• **What is expected**:
Give back exactly the lines of the material below that start at the line containing "store_word (frm + off_r0)" and end at the line containing "(set_heap (mkHeap (delete", and no others.

==========

(* ===== verification/Context.v ===== *)
(** * Task contexts ([platforms/stm32f4-discovery/platform.c], [platform.h])

    The initial stack frame of a task and the check of its stack bounds.
    Stack memory is word addressed; a store outside the mapped words is
    undefined.  A [StackFrame] is 16 words: [r4]..[r11] saved by software and
    [r0], [r1], [r2], [r3], [r12], [lr], [pc], [xpsr] by the hardware. *)

From S2P Require Import Prelude Heap Lists Machine Logic.

(** ** [StackFrame] *)

Definition sizeof_StackFrame : Z := 64.
Definition off_r4 : Z := 0.
Definition off_r0 : Z := 32.
Definition off_lr : Z := 52.
Definition off_pc : Z := 56.
Definition off_xpsr : Z := 60.

(** [static const uint32_t EPSR_T = 1 << 24;] *)
Definition EPSR_T : Z := Z.shiftl 1 24.

(** The address of [static void dead_end(void)], in flash. *)
Definition dead_end : addr := 134217729.

Definition store_word (a v : Z) : M unit :=
  _ ← load words a; modify (fun k => set_words (<[a := v]> (words k)) k).

(** The loop that clears the words between the top of the stack and [frame]. *)
Fixpoint clear_frame (fuel : nat) (top frm : addr) : M unit :=
  match fuel with
  | O => out_of_fuel
  | S fuel =>
      let top := top - 4 in
      if negb (top =? frm) then store_word top 0;; clear_frame fuel top frm
      else mret tt
  end.

(** [PRIVATE void taskcontext_verify(TaskContext *const context)] of the
    context of [task] *)
Definition taskcontext_verify (task : addr) : M unit :=
  T ← load tasks task;
  assert_that (bos (context T) <=? frame (context T));;
  assert_that (frame (context T) + sizeof_StackFrame <=? tos (context T)).

(** [PRIVATE void taskcontext_init(...)] on the context of [task].  The loop
    runs over the 16 words of a frame. *)
Definition taskcontext_init (task init_pc user_data stack stack_size : Z) : M unit :=
  assert_that (stack mod 4 =? 0);;
  assert_that (stack_size mod 4 =? 0);;
  let top := stack + stack_size in
  let frm := top - sizeof_StackFrame in
  upd_task task (fun T => set_context (mkContext (frame (context T)) (bos (context T)) top) T);;
  upd_task task (fun T => set_context (mkContext (frame (context T)) stack (tos (context T))) T);;
  clear_frame 16 top frm;;
  store_word (frm + off_r0) (uwrap 32 user_data);;
  store_word (frm + off_lr) dead_end;;
  store_word (frm + off_pc) init_pc;;
  store_word (frm + off_xpsr) EPSR_T;;
  upd_task task (fun T => set_context (mkContext frm (bos (context T)) (tos (context T))) T);;
  taskcontext_verify task.
(* ===== verification/Semaphore.v ===== *)
(** * Counting semaphores ([src/semaphore.c]) *)

From S2P Require Import Prelude Heap Lists Machine Logic Context Task.

(** A local variable [SemaphoreRequest req;]. *)
Record ReqVar := mkReqVar {
  rv_addr : addr; rv_links : MinNode; rv_fields : SemaphoreRequest }.

Definition enter_req (v : ReqVar) : M unit :=
  modify (fun k => set_reqs (<[rv_addr v := rv_fields v]> (reqs k))
    (set_heap (mkHeap (<[rv_addr v := rv_links v]> (links (heap k)))
                      (nodes (heap k))) k)).

Definition leave_req (v : ReqVar) : M unit :=
  modify (fun k => set_reqs (delete (rv_addr v) (reqs k))
    (set_heap (mkHeap (delete (rv_addr v) (links (heap k)))
                      (nodes (heap k))) k)).

(** [sem->count] plus [d]; [SemaphoreCount] is [int_fast16_t], 32 bits wide
    on this platform. *)
Definition add_count (sem : addr) (d : Z) : M unit :=
  c ← load sems sem;
  if (- 2 ^ 31 <=? c + d) && (c + d <? 2 ^ 31)
  then modify (fun k => set_sems (<[sem := c + d]> (sems k)) k) else fault.

(** [void sem_init(Semaphore *const sem, const SemaphoreCount count)] *)
Definition sem_init (sem count : Z) : M unit :=
  _ ← load sems sem;
  modify (fun k => set_sems (<[sem := count]> (sems k)) k);;
  listop (list_init sem).

(** [bool sem_add_request(Semaphore *const sem, SemaphoreRequest *const req)] *)
Definition sem_add_request (sem req : addr) : M bool :=
  disable;;
  add_count sem (-1);;
  c ← load sems sem;
  if c <? 0 then
    listop (list_add_tail sem req);;
    enable;;
    mret true
  else
    enable;;
    mret false.

(** [void sem_wait(Semaphore *const sem)]; [v] is its local variable [req]. *)
Definition sem_wait (fuel : nat) (v : ReqVar) (sem : addr) : M unit :=
  let req := rv_addr v in
  enter_req v;;
  upd_req req (set_rq_signal SIGF_SINGLE);;
  r ← gets running;
  upd_req req (set_waiter r);;
  added ← sem_add_request sem req;
  (if (added : bool) then _ ← signal_wait fuel SIGF_SINGLE; mret tt else mret tt);;
  leave_req v.

(** [void sem_signal(Semaphore *const sem)] *)
Definition sem_signal (sem : addr) : M unit :=
  disable;;
  add_count sem 1;;
  c ← load sems sem;
  (if c <? 0 then
     req ← listop (list_rem_head sem);
     assert_that (negb (NULL =? req));;
     r ← gets running;
     X ← load reqs req;
     assert_that (negb (r =? waiter X));;
     assert_that (negb (0 =? rq_signal X));;
     signal_send (waiter X) (rq_signal X)
   else mret tt);;
  enable.

(** [void sem_verify(Semaphore *const sem)], whose body is a comment. *)
Definition sem_verify (sem : addr) : M unit := mret tt.
(* ===== verification/Init.v ===== *)
(** * Start-up ([src/init.c]) and the vector table ([platform.c]) *)

From S2P Require Import Prelude Heap Lists Machine Logic Context Task Platform Timer.

(** The entry points of [init_task_f] and the port, in flash. *)
Definition init_task_f_pc : addr := 134218001.

(** [TaskContext *martos_pre(void)]: returns the init task, whose [context]
    the C function returns the address of. *)
Definition martos_pre : M addr :=
  listop (list_init ready);;
  listop (list_init waiting);;
  modify (set_id_nestcnt (-1));;
  modify (set_elapsed QUANTUM);;
  task_init init_task (Some "init"%string) TASK_PRIO_EXCLUSIVE init_task_f_pc NULL
    init_task_stack INIT_TASK_STACK_SIZE;;
  task_verify init_task;;
  upd_task init_task (set_state TASK_RUNNING);;
  modify (set_running init_task);;
  mret init_task.

(** [static void init_task_f(void *user_data)]; [user_init] is the
    application's. *)
Definition init_task_f (user_init : M unit) : M unit :=
  timer_init;;
  task_set_prio init_task TASK_PRIO_MIN;;
  user_init;;
  spin.

(** ** The vector table of [platform.c] *)

(** [static void Default_Handler(void)] *)
Definition Default_Handler : M unit := spin.

(** What an entry of [vector_table] points to; [Reset_Handler] and
    [PendSV_Handler] are in assembly. *)
Inductive Vector :=
  | V_tos
  | V_zero
  | V_Reset_Handler
  | V_Default_Handler
  | V_PendSV_Handler
  | V_SysTick_Handler
  | V_TIM2_IRQHandler.

#[global] Instance Vector_eq_dec : EqDecision Vector.
Proof. solve_decision. Defined.

(** The array [vector_table], in section [.isr_vector] *)
Definition vector_table : list Vector :=
  [ V_tos;
    (* Reset *) V_Reset_Handler;
    (* NMI *) V_Default_Handler;
    (* HardFault *) V_Default_Handler;
    (* MemManage *) V_Default_Handler;
    (* BusFault *) V_Default_Handler;
    (* UsageFault *) V_Default_Handler;
    (* RESERVED *) V_zero; V_zero; V_zero; V_zero;
    (* SVC *) V_Default_Handler;
    (* DebugMon *) V_Default_Handler;
    (* RESERVED *) V_zero;
    (* PendSV *) V_PendSV_Handler;
    (* SysTick *) V_SysTick_Handler;
    (* WWDG_IRQHandler *) V_Default_Handler;
    (* PVD_IRQHandler *) V_Default_Handler;
    (* TAMP_STAMP_IRQHandler *) V_Default_Handler;
    (* RTC_WKUP_IRQHandler *) V_Default_Handler;
    (* FLASH_IRQHandler *) V_Default_Handler;
    (* RCC_IRQHandler *) V_Default_Handler;
    (* EXTI0_IRQHandler *) V_Default_Handler;
    (* EXTI1_IRQHandler *) V_Default_Handler;
    (* EXTI2_IRQHandler *) V_Default_Handler;
    (* EXTI3_IRQHandler *) V_Default_Handler;
    (* EXTI4_IRQHandler *) V_Default_Handler;
    (* DMA1_Stream0_IRQHandler *) V_Default_Handler;
    (* DMA1_Stream1_IRQHandler *) V_Default_Handler;
    (* DMA1_Stream2_IRQHandler *) V_Default_Handler;
    (* DMA1_Stream3_IRQHandler *) V_Default_Handler;
    (* DMA1_Stream4_IRQHandler *) V_Default_Handler;
    (* DMA1_Stream5_IRQHandler *) V_Default_Handler;
    (* DMA1_Stream6_IRQHandler *) V_Default_Handler;
    (* ADC_IRQHandler *) V_Default_Handler;
    (* CAN1_TX_IRQHandler *) V_Default_Handler;
    (* CAN1_RX0_IRQHandler *) V_Default_Handler;
    (* CAN1_RX1_IRQHandler *) V_Default_Handler;
    (* CAN1_SCE_IRQHandler *) V_Default_Handler;
    (* EXTI9_5_IRQHandler *) V_Default_Handler;
    (* TIM1_BRK_TIM9_IRQHandler *) V_Default_Handler;
    (* TIM1_UP_TIM10_IRQHandler *) V_Default_Handler;
    (* TIM1_TRG_COM_TIM11_IRQHandler *) V_Default_Handler;
    (* TIM1_CC_IRQHandler *) V_Default_Handler;
    (* TIM2_IRQHandler *) V_TIM2_IRQHandler ].

(** What the processor executes on exception [n] of the table; [old_frame] is the
    frame that [PendSV_Handler] stacks. *)
Definition take_exception (old_frame : addr) (n : nat) : option (M unit) :=
  match vector_table !! n with
  | Some V_Default_Handler => Some (exception Default_Handler)
  | Some V_PendSV_Handler => Some (_ ← PendSV_exception old_frame; mret tt)
  | Some V_SysTick_Handler => Some SysTick_exception
  | Some V_TIM2_IRQHandler => Some TIM2_exception
  | _ => None
  end.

==========

• **Exercise solution**:
  store_word (frm + off_r0) (uwrap 32 user_data);;
  store_word (frm + off_lr) dead_end;;
  store_word (frm + off_pc) init_pc;;
  store_word (frm + off_xpsr) EPSR_T;;
  upd_task task (fun T => set_context (mkContext frm (bos (context T)) (tos (context T))) T);;
  taskcontext_verify task.
(* ===== verification/Semaphore.v ===== *)
(** * Counting semaphores ([src/semaphore.c]) *)

From S2P Require Import Prelude Heap Lists Machine Logic Context Task.

(** A local variable [SemaphoreRequest req;]. *)
Record ReqVar := mkReqVar {
  rv_addr : addr; rv_links : MinNode; rv_fields : SemaphoreRequest }.

Definition enter_req (v : ReqVar) : M unit :=
  modify (fun k => set_reqs (<[rv_addr v := rv_fields v]> (reqs k))
    (set_heap (mkHeap (<[rv_addr v := rv_links v]> (links (heap k)))
                      (nodes (heap k))) k)).

Definition leave_req (v : ReqVar) : M unit :=
  modify (fun k => set_reqs (delete (rv_addr v) (reqs k))
    (set_heap (mkHeap (delete (rv_addr v) (links (heap k)))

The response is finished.